Government-run banks registered 90-100% rates.
In August 2022, rumours in Turkey suggested that local banks did not
want to roll over their FX debt at the prevailing high costs while the
government was pressuring them to at least secure an 80% renewal
rate.
The all-in costs were in line with the benchmarks set by Akbank
(AKBNK), the big-cap unit of Turkish conglomerate Sabanci Holding
(SAHOL), namely the guaranteed overnight financing rate (SOFR) plus
425bp for the USD tranche and the euro interbank offered rate (Euribor)
plus 400bp for the EUR tranche (see full list below).
In the autumn season of 2021, the costs were in line with Akbank’s
benchmarks at Libor+2.15% and Euribor+1.75%.

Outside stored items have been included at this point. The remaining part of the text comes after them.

Definition syncAPIKeyQuotaAlert (auth : GatewayAuthContext.t) (usedTokens : Z) (now : time) (random : string)
    : serv (option alert) :=
  let name := APIKeyRecord.Name (key_of auth) in
  let dedupeKey := apiKeyQuotaAlertDedupeKey (APIKeyRecord.ID (key_of auth)) now in
  let limit := effectiveMonthlyTokenLimit auth in
  if limit <=? 0 then over dedupeKey ("API key " +:+ name +:+ " has no monthly token quota.")%string
  else
    let usedPercent := percentCeil usedTokens limit in
    if usedPercent <? apiKeyQuotaWarningPercent
    then over dedupeKey ("API key " +:+ name +:+ " quota usage is within policy.")%string
    else
      let exhausted := usedTokens >=? limit in
      upsertAlert (key_input auth AlertTypeAPIKeyQuota
        (if exhausted then AlertSeverityCritical else AlertSeverityWarning)
        (if exhausted then "API key monthly token quota exhausted"
         else "API key monthly token quota reached warning threshold")
        ("API key " +:+ name +:+ " used " +:+ Itoa usedTokens +:+ " of " +:+ Itoa limit +:+ " monthly tokens ("
         +:+ Itoa usedPercent +:+ "%).")
        dedupeKey
        (list_to_map [("api_key_name", name);
          ("api_key_fingerprint", APIKeyRecord.Fingerprint (key_of auth));
          ("monthly_token_limit", Itoa limit);
          ("current_month_tokens", Itoa usedTokens);
          ("quota_used_percent", Itoa usedPercent);
          ("quota_month", alertMonthKey now)])
        now)%string random.

Definition syncAPIKeyQuotaAlertForAuth (auth : GatewayAuthContext.t) (now : time) (random : string)
    : serv (option alert) :=
  if effectiveMonthlyTokenLimit auth <=? 0 then mret None
  else
    used ← query (SumUsageTokensByAPIKeySince (APIKeyRecord.ID (key_of auth)) (monthStart now));
    syncAPIKeyQuotaAlert auth used now random.

Definition budget_dedupe_key (auth : GatewayAuthContext.t) (now : time) : string :=
  ("api_key_budget:" +:+ APIKeyRecord.ID (key_of auth) +:+ ":" +:+ alertMonthKey now)%string.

In the spring season of 2022, 11 banks renewed $8bn worth of loans at
a combined renewal rate of 92% with borrowing at $7bn in total. The
costs of the USD-tranches stood at the guaranteed overnight financing
rate (SOFR) plus 275bp. The costs of the EUR-tranche were
Euribor+210bp. In spring 2021, the costs stood at Libor + 2.50% and
Euribor + 2.25%.
Benchmarks are achingly high at the moment as SOFR has surpassed
the 4%-level, compared to the 0.05% seen in October 2021, while
12-month Euribor has surpassed the 3%-level, compared to the minus
0.5% recorded in October 2021.
In June 2023, SOFR is to replace the current USD-benchmark London
Interbank Offered Rate (Libor). One-year Libor currently stands at over
5%.
Recently, all the benchmarks have been on the rise in parallel with the
global monetary tightening trend.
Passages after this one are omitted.